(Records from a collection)
==============================

Lemma next_frame_app a b f rest :
  bytes_ok a -> next_frame a = Some (f, rest) -> next_frame (a ++ b) = Some (f, rest ++ b).
Proof.
  intros Hok. destruct a as [|d0 [|d1 r]]; [done|done|]. cbn [next_frame app].
  apply Forall_cons in Hok as [_ [_ Hr]%Forall_cons]. pose proof (header_need_bounds d1).
  pose proof (header_len_nonneg d1 r Hr). pose proof (zlen_nonneg b).
  destruct (_ || _) eqn:E; [done|]. apply orb_false_iff in E as [E1%Z.ltb_ge E2%Z.ltb_ge].
  rewrite header_len_app by (revert E1; rewrite !zlen_cons; lia).
  change (d0 :: d1 :: r ++ b) with ((d0 :: d1 :: r) ++ b). set (a := d0 :: d1 :: r) in *. clearbody a.
  rewrite zlen_app. rewrite !(proj2 (Z.ltb_ge _ _)) by lia. cbn [orb]. intros [= <- <-].
  rewrite take_app_le, (drop_app_le _ _ (Z.to_nat (_ + _))) by len. do 3 f_equal.
  destruct (Z.leb_spec 128 d1) as [Hm|Hm]; [|done]. f_equal.
  assert (6 <= header_need d1).
  { unfold header_need. pose proof (ext_size_cases d1). zcase. }
  rewrite drop_app_le, take_app_le by len. done.
Qed.

(** Frames do not depend on how the stream was cut. *)
Lemma deframe_app n : forall a b,
  (length a <= n)%nat -> bytes_ok a -> bytes_ok b -> existsb is_close (frames_of a) = false ->
  frames_of (a ++ b) = frames_of a ++ frames_of (rest_of a ++ b)
  /\ rest_of (a ++ b) = rest_of (rest_of a ++ b).
Proof.
  induction n as [|n IH]; intros a b Hn Ha Hb Hc.
  { destruct a; [done|cbn in Hn; lia]. }
  pose proof (deframe_unfold a Ha) as Hu. destruct (next_frame a) as [[f rest]|] eqn:E.
  2: { injection Hu as -> ->. done. }
  destruct (next_frame_rest_ok _ _ _ Ha E) as [Hr Hl]. destruct (is_close f) eqn:Ecl.
  { injection Hu as Ef _. rewrite Ef in Hc. cbn in Hc. by rewrite Ecl in Hc. }
  injection Hu as Ef Er. rewrite Ef in Hc |- *. rewrite Er. cbn [existsb] in Hc. rewrite Ecl in Hc.
  pose proof (deframe_unfold (a ++ b) (Forall_app_2 _ _ _ Ha Hb)) as Hu.
  rewrite (next_frame_app _ b _ _ Ha E), Ecl in Hu. injection Hu as -> ->.
  destruct (IH rest b) as [-> ->]; [lia|done|done|done|done].
Qed.

(** ** Frames a peer builds *)

(** A frame as a peer sends it: header, key if masked, payload. *)
Definition wire_frame (op : OpCode) (key : option bytes) (payload : bytes) : bytes :=
  match key with
  | Some k => header_bytes op (zlen payload) true ++ k ++ mask_bytes k 0 payload
  | None => header_bytes op (zlen payload) false ++ payload
  end.

(** The two fixed bytes and the length extension of an encoded header. *)
Lemma header_bytes_shape op len mask :
  opcode_ok op -> 0 <= len < 2 ^ 64 ->
  exists d1 ext, header_bytes op len mask = (128 + opcode_to_u8 op) :: d1 :: ext
    /\ header_need d1 = 2 + zlen ext + (if mask then 4 else 0)
    /\ (128 <=? d1) = mask
    /\ forall more, header_len d1 (ext ++ more) = len.
Proof.
  intros [Hop _] Hlen. unfold header_bytes. rewrite lor_80 by lia.
  assert (Hm : forall x, 0 <= x < 128 -> u8 (Z.lor (mask_bit mask) x) = (if mask then 128 else 0) + x).
  { intros x Hx. destruct mask; cbn [mask_bit]; [by apply lor_80|]. rewrite Z.lor_0_l. apply u8_small. lia. }
  assert (Hmod : forall x, 0 <= x < 128 -> ((if mask then 128 else 0) + x) mod 128 = x).
  { intros x Hx. destruct mask; [symmetry; apply (Z.mod_unique _ _ 1); lia|apply Z.mod_small; lia]. }
  assert (Hb : forall x, 0 <= x < 128 -> (128 <=? (if mask then 128 else 0) + x) = mask)
    by (intros x Hx; destruct mask; zcase).
  destruct (Z.ltb_spec len 126); [|destruct (Z.ltb_spec len 65536)].
  - exists ((if mask then 128 else 0) + len), []. rewrite Hm by lia.
    unfold header_need, header_len, ext_size. rewrite Hmod, Hb by lia. split; [done|]. cbn.
    split_and!; [by zcase|done|by intros; zcase].
  - exists ((if mask then 128 else 0) + 126), [Z.shiftr len 8 mod 256; len mod 256]. rewrite Hm, !u8_land_ff by lia.
    unfold header_need, header_len, ext_size. rewrite Hmod, Hb by lia. cbn. split_and!; try done. intros more.
    change (Z.to_nat 2) with 2%nat. cbn [take]. unfold be_value; cbn [foldl].
    rewrite take_0, Z.shiftr_div_pow2 by lia. change (2 ^ 8) with 256. cbn [foldl].
    rewrite (Z.mod_small (len / 256)) by (Z.div_mod_to_equations; lia). Z.div_mod_to_equations; lia.
  - exists ((if mask then 128 else 0) + 127), (len_bytes 8 len). rewrite Hm by lia.
    unfold header_need, header_len, ext_size. rewrite Hmod, Hb by lia.
    pose proof (len_bytes_spec 8 len) as (_ & Hl & Hv); [lia|]. rewrite Hl. split_and!; try done. intros more.
    cbn [Z.eqb Pos.eqb]. rewrite take_app_length' by (unfold zlen in Hl; lia).
    rewrite Hv. apply Z.mod_small. cbn. lia.
Qed.

(** The deframer takes such a frame off the front of the stream. *)
Lemma next_frame_wire op key payload rest :
  opcode_ok op -> zlen payload < 2 ^ 64 -> bytes_ok payload ->
  match key with Some k => length k = 4%nat /\ bytes_ok k | None => True end ->
  next_frame (wire_frame op key payload ++ rest) = Some (mk_frame op payload, rest).
Proof.
  intros Hop Hlen Hok Hkey. pose proof (zlen_nonneg payload) as Hnn. pose proof (zlen_nonneg rest).
  assert (Hop16 : (128 + opcode_to_u8 op) mod 16 = opcode_to_u8 op).
  { destruct Hop. symmetry. apply (Z.mod_unique _ _ 8); lia. }
  set (mask := bool_decide (is_Some key)).
  destruct (header_bytes_shape op (zlen payload) mask) as (d1 & ext & Eh & Hneed & Hm & Hl); [done|lia|].
  assert (Ew : wire_frame op key payload ++ rest =
    (128 + opcode_to_u8 op) :: d1 :: ext ++
      match key with Some k => k ++ mask_bytes k 0 payload ++ rest | None => payload ++ rest end).
  { unfold wire_frame. destruct key; subst mask; cbn in Eh; rewrite Eh; cbn; by rewrite <- ?app_assoc. }
  rewrite Ew. cbn [next_frame]. rewrite Hl, Hneed, Hm, Hop16. destruct Hop as [_ ->].
  pose proof (zlen_nonneg ext). destruct key as [k|]; subst mask; cbn -[Z.ltb Z.add Z.to_nat].
  - destruct Hkey as [Hk Hkok]. set (body := mask_bytes k 0 payload).
    assert (Hbl : zlen body = zlen payload) by apply mask_bytes_len.
    rewrite !zlen_cons, !zlen_app. rewrite !(proj2 (Z.ltb_ge _ _)) by len. cbn [orb].
    replace (2 + zlen ext + 4 - 4) with (2 + zlen ext) by lia.
    set (h := (128 + opcode_to_u8 op) :: d1 :: ext).
    assert (Hh : zlen h = 2 + zlen ext) by (unfold h; rewrite !zlen_cons; lia).
    change (_ :: d1 :: ext ++ k ++ body ++ rest) with (h ++ k ++ body ++ rest). clearbody h.
    replace (take 4 _) with k by (rewrite drop_app_length' by len; by rewrite take_app_length').
    replace (h ++ k ++ body ++ rest) with ((h ++ k ++ body) ++ rest) by (by rewrite <- !app_assoc).
    rewrite take_app_length' by len. rewrite (drop_app_length' (h ++ k ++ body) rest) by len.
    rewrite app_assoc, (drop_app_length' (h ++ k) body) by len.
    unfold body. by rewrite mask_bytes_involutive.
  - rewrite !zlen_cons, !zlen_app. rewrite !(proj2 (Z.ltb_ge _ _)) by lia. cbn [orb].
    set (h := (128 + opcode_to_u8 op) :: d1 :: ext).
    assert (Hh : zlen h = 2 + zlen ext) by (unfold h; rewrite !zlen_cons; lia).
    change (_ :: d1 :: ext ++ payload ++ rest) with (h ++ payload ++ rest). clearbody h.
    rewrite app_assoc, take_app_length' by len. rewrite (drop_app_length' (h ++ payload) rest) by len.
    by rewrite drop_app_length' by len.
Qed.

End reference_facts.

(** ** One iteration *)
Section frames.
Context {Sock : Type} `{TcpSocketLaws Sock} {target : Target}.
Variable env : Env Sock.
Implicit Type c : Connection Sock.

Abbreviation dispatch := (dispatch_frame env (run_callback env)).

(** A view into a larger memory behaves like the bytes it shows. *)
Lemma view_bytes_take mem len :
  0 <= len <= zlen mem -> view_bytes (mk_view mem len) = view_bytes (view_of (take (Z.to_nat len) mem)).
Proof.
  intros Hl. unfold view_bytes, view_of; cbn [sv_size sv_mem]. rewrite Z.leb_refl.
  destruct (Z.leb_spec len (zlen mem)); [|lia]. f_equal. rewrite take_take. f_equal. len.
Qed.

Lemma write_frame_view mem len op :
  0 <= len <= zlen mem ->
  write_frame (Sock := Sock) (mk_view mem len) op = write_frame (view_of (take (Z.to_nat len) mem)) op.
Proof.
  intros Hl. unfold write_frame, tx_push_view. rewrite view_bytes_take by done. cbn [sv_size view_of].
  by replace (zlen (take (Z.to_nat len) mem)) with len by len.
Qed.

Lemma dispatch_view op mem len :
  0 <= len <= zlen mem -> dispatch op (mk_view mem len) = dispatch op (view_of (take (Z.to_nat len) mem)).
Proof.
  intros Hl. unfold dispatch_frame. destruct op; rewrite ?view_bytes_take, ?write_frame_view by done; done.
Qed.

==============================

WHAT IS EXPECTED - In the data above, copy every line where the string "replace" appears.

RESULT -
    replace (2 + zlen ext + 4 - 4) with (2 + zlen ext) by lia.
    replace (take 4 _) with k by (rewrite drop_app_length' by len; by rewrite take_app_length').
    replace (h ++ k ++ body ++ rest) with ((h ++ k ++ body) ++ rest) by (by rewrite <- !app_assoc).
  by replace (zlen (take (Z.to_nat len) mem)) with len by len.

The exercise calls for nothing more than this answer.